* What the exercise asks *
Please take the records that follow and repeat exactly the lines starting with the line with "if negb (fst r =? PROGHDR_SIZE) then ret None" and going on through the line with "kpages (kfree (p_mem p) (s32 (p_sz p))) ;;".

* Input for this task *
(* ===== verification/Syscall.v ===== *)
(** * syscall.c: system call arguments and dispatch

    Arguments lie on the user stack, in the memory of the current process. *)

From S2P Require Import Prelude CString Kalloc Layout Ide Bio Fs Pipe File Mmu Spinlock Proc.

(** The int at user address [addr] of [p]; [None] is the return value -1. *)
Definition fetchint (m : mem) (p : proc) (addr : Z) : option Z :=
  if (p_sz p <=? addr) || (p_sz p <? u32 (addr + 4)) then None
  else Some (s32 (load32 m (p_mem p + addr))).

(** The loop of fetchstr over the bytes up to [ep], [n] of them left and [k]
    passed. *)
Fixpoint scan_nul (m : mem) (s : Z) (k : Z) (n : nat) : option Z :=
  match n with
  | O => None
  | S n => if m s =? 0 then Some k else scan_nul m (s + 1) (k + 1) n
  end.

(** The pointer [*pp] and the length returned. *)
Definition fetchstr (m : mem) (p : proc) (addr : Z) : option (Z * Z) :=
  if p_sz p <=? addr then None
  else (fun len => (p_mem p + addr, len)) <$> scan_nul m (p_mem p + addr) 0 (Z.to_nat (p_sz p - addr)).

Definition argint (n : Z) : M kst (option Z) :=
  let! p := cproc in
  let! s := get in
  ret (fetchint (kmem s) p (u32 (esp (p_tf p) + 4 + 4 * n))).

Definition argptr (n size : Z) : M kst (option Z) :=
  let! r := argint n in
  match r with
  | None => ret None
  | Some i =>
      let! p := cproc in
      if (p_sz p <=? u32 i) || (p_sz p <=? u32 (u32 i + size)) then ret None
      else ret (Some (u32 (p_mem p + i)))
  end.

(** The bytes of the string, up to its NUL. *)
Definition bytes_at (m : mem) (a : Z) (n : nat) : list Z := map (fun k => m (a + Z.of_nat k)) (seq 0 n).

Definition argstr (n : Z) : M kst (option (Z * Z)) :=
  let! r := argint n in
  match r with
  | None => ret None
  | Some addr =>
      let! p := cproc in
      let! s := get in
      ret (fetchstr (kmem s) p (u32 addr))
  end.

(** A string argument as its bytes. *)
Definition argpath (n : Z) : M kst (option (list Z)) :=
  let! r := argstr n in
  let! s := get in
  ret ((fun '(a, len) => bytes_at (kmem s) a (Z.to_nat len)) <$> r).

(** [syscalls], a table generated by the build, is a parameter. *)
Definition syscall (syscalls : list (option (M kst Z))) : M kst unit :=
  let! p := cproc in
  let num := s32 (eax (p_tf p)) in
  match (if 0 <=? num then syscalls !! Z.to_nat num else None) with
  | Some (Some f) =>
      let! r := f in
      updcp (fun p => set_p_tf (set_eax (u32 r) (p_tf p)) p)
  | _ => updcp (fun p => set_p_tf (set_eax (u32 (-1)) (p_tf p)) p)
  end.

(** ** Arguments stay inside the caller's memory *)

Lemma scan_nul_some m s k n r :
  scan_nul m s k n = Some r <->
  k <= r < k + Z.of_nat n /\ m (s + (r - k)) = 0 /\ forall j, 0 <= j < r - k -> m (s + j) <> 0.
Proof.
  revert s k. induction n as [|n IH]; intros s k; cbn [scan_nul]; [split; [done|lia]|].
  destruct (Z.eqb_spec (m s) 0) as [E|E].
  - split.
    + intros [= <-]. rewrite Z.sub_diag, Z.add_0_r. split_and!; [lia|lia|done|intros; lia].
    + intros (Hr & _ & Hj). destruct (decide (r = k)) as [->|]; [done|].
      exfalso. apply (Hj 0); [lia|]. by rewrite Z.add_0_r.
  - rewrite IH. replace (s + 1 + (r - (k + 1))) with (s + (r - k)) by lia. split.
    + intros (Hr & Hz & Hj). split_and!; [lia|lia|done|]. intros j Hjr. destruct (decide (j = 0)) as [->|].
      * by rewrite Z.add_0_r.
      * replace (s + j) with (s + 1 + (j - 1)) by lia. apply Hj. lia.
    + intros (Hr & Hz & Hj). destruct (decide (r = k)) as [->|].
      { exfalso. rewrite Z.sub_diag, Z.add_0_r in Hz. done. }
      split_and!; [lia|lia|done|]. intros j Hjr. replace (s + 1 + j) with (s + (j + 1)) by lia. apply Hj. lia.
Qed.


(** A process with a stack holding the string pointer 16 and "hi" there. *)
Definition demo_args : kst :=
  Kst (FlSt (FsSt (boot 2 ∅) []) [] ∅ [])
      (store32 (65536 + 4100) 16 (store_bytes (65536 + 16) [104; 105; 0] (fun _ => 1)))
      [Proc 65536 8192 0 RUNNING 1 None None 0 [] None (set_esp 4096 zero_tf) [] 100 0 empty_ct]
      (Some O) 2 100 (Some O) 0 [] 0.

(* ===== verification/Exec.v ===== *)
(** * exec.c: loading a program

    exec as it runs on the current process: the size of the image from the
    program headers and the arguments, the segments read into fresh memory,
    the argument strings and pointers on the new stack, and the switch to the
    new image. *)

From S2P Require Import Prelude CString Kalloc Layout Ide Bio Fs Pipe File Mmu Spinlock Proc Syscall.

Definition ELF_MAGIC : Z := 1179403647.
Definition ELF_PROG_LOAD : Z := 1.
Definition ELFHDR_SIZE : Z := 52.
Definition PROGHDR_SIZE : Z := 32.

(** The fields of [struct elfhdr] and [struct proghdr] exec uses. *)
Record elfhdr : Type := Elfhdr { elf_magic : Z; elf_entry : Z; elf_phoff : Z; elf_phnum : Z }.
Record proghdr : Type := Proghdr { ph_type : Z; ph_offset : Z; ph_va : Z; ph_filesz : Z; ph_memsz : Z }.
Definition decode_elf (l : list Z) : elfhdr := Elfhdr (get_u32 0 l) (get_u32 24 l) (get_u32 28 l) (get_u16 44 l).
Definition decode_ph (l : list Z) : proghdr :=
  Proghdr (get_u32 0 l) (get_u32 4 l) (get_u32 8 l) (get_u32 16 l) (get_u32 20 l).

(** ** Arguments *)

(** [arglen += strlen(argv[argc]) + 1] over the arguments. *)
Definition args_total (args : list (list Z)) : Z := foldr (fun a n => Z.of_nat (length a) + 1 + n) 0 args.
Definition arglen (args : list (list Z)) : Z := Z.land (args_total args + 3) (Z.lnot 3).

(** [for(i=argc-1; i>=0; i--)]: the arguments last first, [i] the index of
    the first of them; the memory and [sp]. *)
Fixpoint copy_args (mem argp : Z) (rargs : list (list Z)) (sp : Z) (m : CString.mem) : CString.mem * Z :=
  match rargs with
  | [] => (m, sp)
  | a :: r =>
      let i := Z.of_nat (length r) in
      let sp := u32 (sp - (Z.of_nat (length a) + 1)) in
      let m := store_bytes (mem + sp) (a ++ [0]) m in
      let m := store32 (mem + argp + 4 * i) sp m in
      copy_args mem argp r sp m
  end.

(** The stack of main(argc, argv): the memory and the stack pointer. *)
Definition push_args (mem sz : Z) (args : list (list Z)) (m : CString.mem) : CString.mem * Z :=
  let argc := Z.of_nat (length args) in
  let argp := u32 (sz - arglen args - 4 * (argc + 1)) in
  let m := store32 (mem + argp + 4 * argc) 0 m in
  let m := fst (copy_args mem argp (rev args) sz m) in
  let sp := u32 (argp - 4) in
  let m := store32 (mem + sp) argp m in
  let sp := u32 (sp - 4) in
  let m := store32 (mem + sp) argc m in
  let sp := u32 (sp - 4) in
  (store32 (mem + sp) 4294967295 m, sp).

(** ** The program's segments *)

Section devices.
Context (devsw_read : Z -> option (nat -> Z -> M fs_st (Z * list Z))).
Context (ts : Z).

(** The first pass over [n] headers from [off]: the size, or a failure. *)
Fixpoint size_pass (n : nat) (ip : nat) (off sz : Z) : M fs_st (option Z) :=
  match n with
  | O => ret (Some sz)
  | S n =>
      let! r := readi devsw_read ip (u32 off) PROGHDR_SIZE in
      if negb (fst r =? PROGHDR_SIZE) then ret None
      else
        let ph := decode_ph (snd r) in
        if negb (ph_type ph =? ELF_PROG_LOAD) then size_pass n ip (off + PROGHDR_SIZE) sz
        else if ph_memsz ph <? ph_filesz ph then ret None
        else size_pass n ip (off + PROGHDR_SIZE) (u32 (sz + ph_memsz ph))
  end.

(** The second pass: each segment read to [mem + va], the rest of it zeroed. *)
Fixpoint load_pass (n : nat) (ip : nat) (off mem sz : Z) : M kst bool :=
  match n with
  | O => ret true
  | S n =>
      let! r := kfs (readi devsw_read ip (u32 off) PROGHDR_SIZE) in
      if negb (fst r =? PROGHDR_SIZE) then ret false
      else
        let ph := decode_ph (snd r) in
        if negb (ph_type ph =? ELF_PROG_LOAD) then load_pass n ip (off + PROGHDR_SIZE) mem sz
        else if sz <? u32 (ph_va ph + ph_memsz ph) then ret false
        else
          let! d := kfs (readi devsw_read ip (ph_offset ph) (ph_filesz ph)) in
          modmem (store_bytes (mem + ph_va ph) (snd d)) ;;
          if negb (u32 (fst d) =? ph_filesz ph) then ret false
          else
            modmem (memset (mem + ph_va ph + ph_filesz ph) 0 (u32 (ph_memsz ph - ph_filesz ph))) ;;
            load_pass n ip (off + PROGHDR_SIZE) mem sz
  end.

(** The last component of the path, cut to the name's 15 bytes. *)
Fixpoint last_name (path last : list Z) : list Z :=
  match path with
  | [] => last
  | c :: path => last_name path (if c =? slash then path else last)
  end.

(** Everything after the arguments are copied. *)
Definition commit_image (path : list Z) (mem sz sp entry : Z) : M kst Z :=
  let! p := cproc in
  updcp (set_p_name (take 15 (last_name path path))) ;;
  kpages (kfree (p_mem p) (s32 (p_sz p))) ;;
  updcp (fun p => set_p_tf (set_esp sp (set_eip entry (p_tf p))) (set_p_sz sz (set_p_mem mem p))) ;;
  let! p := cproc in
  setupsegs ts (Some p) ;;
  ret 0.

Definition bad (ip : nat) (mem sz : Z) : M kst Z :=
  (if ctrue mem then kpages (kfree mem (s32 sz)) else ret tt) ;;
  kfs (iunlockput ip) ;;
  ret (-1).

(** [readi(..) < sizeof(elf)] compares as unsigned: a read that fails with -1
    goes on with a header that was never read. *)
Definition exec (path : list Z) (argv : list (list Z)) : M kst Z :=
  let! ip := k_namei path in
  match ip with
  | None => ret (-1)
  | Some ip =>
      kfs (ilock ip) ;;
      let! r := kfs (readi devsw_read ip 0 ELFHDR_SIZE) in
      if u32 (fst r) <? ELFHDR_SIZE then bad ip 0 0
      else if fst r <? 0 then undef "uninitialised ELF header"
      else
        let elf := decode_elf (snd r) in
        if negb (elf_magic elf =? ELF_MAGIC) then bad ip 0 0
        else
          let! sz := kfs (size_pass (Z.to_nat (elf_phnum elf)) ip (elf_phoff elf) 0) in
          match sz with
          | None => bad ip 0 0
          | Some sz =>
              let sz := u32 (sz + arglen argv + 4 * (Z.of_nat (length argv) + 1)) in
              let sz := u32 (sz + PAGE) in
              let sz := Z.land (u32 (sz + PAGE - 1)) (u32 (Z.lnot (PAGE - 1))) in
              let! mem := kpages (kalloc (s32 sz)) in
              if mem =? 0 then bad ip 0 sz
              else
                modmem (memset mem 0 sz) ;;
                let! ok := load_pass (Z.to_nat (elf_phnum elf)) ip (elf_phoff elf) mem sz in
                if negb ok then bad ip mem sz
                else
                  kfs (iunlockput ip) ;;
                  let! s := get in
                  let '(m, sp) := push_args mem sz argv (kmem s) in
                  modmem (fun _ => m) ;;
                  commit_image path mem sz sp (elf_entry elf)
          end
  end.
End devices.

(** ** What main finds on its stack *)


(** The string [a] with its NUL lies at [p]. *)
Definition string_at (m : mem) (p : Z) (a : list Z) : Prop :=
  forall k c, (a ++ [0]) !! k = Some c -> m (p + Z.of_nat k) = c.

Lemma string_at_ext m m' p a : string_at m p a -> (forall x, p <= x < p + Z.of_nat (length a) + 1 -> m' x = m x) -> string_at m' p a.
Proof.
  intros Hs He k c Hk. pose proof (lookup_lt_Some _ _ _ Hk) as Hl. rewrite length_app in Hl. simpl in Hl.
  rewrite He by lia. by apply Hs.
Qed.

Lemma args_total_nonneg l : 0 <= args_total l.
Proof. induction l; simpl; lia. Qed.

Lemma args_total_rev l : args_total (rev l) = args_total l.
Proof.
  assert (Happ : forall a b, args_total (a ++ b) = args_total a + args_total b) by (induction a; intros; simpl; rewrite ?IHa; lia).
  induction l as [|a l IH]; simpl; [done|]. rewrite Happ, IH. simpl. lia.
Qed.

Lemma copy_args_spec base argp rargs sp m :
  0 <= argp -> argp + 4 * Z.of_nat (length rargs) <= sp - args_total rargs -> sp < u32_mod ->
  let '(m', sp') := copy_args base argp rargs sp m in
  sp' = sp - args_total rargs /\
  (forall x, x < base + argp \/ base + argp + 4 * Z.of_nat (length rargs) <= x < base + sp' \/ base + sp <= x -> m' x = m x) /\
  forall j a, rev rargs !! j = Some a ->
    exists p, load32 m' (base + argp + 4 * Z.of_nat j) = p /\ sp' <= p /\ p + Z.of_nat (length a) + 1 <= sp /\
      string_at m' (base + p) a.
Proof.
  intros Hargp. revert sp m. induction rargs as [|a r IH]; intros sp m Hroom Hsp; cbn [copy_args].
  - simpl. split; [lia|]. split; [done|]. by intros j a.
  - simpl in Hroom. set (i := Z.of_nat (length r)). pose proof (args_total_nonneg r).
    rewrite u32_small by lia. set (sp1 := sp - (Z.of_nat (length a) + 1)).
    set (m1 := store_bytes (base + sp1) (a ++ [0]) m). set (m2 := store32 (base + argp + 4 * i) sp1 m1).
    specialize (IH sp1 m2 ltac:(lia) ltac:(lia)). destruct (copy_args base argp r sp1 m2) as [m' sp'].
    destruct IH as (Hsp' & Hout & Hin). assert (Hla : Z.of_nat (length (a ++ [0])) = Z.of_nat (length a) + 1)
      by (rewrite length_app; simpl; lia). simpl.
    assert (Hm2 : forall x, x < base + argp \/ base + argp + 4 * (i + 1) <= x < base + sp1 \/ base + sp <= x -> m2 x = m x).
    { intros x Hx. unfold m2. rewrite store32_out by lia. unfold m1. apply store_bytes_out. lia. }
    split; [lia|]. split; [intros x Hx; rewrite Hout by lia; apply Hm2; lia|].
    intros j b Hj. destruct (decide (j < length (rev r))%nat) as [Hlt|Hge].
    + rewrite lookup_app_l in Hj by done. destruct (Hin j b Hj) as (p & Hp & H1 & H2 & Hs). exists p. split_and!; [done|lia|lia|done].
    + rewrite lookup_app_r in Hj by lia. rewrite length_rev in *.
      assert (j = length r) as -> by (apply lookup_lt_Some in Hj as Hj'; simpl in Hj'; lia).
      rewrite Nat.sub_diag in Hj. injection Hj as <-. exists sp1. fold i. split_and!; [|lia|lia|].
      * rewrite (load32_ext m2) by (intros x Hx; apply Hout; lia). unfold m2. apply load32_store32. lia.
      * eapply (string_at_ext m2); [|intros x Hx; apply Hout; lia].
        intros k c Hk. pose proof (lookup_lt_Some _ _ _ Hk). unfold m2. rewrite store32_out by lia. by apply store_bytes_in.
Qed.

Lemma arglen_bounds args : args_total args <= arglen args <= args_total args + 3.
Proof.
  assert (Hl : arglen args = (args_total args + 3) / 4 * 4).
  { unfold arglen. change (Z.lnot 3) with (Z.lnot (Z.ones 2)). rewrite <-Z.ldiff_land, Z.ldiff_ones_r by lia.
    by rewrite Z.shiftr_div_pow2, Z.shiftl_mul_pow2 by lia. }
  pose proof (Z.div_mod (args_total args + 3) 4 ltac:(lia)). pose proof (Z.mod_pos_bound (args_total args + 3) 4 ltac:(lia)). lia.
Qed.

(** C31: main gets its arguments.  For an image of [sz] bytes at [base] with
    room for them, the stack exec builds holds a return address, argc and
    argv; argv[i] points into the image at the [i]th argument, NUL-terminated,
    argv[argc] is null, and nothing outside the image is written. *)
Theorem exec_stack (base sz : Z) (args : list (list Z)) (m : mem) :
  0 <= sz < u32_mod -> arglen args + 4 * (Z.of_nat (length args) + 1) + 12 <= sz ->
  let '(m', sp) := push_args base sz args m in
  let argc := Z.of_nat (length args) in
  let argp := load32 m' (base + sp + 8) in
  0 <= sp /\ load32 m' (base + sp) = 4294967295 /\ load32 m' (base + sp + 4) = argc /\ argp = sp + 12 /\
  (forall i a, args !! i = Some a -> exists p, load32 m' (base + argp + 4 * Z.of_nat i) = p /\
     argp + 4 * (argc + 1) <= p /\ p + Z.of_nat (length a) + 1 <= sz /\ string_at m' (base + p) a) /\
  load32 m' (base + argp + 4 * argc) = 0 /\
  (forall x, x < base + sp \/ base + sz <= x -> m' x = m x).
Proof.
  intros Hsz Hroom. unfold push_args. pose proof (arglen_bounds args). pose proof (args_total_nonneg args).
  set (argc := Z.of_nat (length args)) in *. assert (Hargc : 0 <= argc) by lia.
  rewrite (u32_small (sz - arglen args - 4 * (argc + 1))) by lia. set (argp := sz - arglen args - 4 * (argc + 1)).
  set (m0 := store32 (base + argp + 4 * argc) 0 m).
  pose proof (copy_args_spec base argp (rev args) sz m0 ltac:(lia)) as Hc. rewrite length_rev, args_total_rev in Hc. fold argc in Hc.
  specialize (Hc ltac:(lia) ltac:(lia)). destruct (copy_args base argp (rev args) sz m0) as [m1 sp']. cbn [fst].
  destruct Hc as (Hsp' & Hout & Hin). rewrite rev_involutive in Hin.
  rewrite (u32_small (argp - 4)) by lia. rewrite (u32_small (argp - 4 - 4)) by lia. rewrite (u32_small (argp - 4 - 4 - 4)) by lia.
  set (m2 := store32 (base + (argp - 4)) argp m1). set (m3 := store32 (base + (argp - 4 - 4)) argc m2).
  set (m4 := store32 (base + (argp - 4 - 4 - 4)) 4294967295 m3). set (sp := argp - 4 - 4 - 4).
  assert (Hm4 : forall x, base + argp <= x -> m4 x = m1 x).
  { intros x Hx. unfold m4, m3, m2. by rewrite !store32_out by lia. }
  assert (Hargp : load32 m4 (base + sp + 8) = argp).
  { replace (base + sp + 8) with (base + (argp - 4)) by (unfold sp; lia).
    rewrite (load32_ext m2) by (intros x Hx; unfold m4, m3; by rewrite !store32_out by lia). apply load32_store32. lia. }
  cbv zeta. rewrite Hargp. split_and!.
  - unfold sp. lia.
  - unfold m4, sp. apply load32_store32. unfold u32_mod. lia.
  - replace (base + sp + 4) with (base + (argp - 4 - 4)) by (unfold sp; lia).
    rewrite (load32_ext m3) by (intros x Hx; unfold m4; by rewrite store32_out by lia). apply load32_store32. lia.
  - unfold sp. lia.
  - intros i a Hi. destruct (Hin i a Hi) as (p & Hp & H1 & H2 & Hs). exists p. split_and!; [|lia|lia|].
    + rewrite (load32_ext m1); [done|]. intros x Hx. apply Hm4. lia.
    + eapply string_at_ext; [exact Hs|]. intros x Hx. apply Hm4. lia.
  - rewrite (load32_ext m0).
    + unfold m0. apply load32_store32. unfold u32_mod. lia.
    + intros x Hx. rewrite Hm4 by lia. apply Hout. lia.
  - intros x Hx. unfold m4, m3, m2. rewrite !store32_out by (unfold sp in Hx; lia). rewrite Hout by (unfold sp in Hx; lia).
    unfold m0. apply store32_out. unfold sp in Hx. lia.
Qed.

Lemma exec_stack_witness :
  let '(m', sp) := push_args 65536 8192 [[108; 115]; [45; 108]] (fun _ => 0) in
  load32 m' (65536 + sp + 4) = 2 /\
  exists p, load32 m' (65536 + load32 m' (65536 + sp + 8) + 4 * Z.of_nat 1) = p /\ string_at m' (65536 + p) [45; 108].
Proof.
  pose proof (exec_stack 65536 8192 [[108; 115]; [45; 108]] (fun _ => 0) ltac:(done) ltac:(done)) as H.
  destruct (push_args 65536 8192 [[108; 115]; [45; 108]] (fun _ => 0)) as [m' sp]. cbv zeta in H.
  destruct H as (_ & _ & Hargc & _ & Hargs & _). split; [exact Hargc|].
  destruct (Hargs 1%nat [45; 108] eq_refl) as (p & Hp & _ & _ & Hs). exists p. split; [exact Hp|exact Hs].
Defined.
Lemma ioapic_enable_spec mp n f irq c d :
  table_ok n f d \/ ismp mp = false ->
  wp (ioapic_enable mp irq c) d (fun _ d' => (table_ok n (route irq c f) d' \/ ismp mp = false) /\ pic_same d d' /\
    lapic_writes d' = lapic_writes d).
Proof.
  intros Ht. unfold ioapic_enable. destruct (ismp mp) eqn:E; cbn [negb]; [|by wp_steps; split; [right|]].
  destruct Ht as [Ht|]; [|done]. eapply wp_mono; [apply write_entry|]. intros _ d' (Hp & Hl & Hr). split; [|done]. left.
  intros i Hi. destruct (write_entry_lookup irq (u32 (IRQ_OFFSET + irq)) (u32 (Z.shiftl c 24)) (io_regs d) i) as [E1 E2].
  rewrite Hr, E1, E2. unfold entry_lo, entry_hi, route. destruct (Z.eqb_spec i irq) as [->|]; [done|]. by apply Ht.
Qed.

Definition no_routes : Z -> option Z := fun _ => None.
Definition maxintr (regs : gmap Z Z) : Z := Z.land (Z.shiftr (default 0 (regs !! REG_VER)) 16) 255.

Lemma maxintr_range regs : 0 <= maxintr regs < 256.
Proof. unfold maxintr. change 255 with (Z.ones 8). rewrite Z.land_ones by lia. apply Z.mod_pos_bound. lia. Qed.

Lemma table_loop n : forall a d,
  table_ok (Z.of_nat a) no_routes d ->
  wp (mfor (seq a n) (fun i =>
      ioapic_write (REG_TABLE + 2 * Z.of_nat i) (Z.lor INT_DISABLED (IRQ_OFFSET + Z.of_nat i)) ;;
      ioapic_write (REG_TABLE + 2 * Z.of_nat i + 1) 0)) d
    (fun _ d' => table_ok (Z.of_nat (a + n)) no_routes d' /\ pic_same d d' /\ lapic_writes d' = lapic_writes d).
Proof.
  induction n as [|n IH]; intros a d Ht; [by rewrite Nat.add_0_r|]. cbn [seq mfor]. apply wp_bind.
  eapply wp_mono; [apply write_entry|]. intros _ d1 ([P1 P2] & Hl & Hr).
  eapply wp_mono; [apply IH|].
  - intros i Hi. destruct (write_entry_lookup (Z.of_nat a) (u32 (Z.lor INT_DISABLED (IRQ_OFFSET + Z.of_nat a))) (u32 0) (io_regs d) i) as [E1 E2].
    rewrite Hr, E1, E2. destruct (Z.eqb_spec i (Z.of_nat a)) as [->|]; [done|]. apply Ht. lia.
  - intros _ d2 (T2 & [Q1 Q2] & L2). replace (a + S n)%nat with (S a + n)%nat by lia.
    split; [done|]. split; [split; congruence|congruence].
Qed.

* Finished exercise *
      if negb (fst r =? PROGHDR_SIZE) then ret None
      else
        let ph := decode_ph (snd r) in
        if negb (ph_type ph =? ELF_PROG_LOAD) then size_pass n ip (off + PROGHDR_SIZE) sz
        else if ph_memsz ph <? ph_filesz ph then ret None
        else size_pass n ip (off + PROGHDR_SIZE) (u32 (sz + ph_memsz ph))
  end.

(** The second pass: each segment read to [mem + va], the rest of it zeroed. *)
Fixpoint load_pass (n : nat) (ip : nat) (off mem sz : Z) : M kst bool :=
  match n with
  | O => ret true
  | S n =>
      let! r := kfs (readi devsw_read ip (u32 off) PROGHDR_SIZE) in
      if negb (fst r =? PROGHDR_SIZE) then ret false
      else
        let ph := decode_ph (snd r) in
        if negb (ph_type ph =? ELF_PROG_LOAD) then load_pass n ip (off + PROGHDR_SIZE) mem sz
        else if sz <? u32 (ph_va ph + ph_memsz ph) then ret false
        else
          let! d := kfs (readi devsw_read ip (ph_offset ph) (ph_filesz ph)) in
          modmem (store_bytes (mem + ph_va ph) (snd d)) ;;
          if negb (u32 (fst d) =? ph_filesz ph) then ret false
          else
            modmem (memset (mem + ph_va ph + ph_filesz ph) 0 (u32 (ph_memsz ph - ph_filesz ph))) ;;
            load_pass n ip (off + PROGHDR_SIZE) mem sz
  end.

(** The last component of the path, cut to the name's 15 bytes. *)
Fixpoint last_name (path last : list Z) : list Z :=
  match path with
  | [] => last
  | c :: path => last_name path (if c =? slash then path else last)
  end.

(** Everything after the arguments are copied. *)
Definition commit_image (path : list Z) (mem sz sp entry : Z) : M kst Z :=
  let! p := cproc in
  updcp (set_p_name (take 15 (last_name path path))) ;;
  kpages (kfree (p_mem p) (s32 (p_sz p))) ;;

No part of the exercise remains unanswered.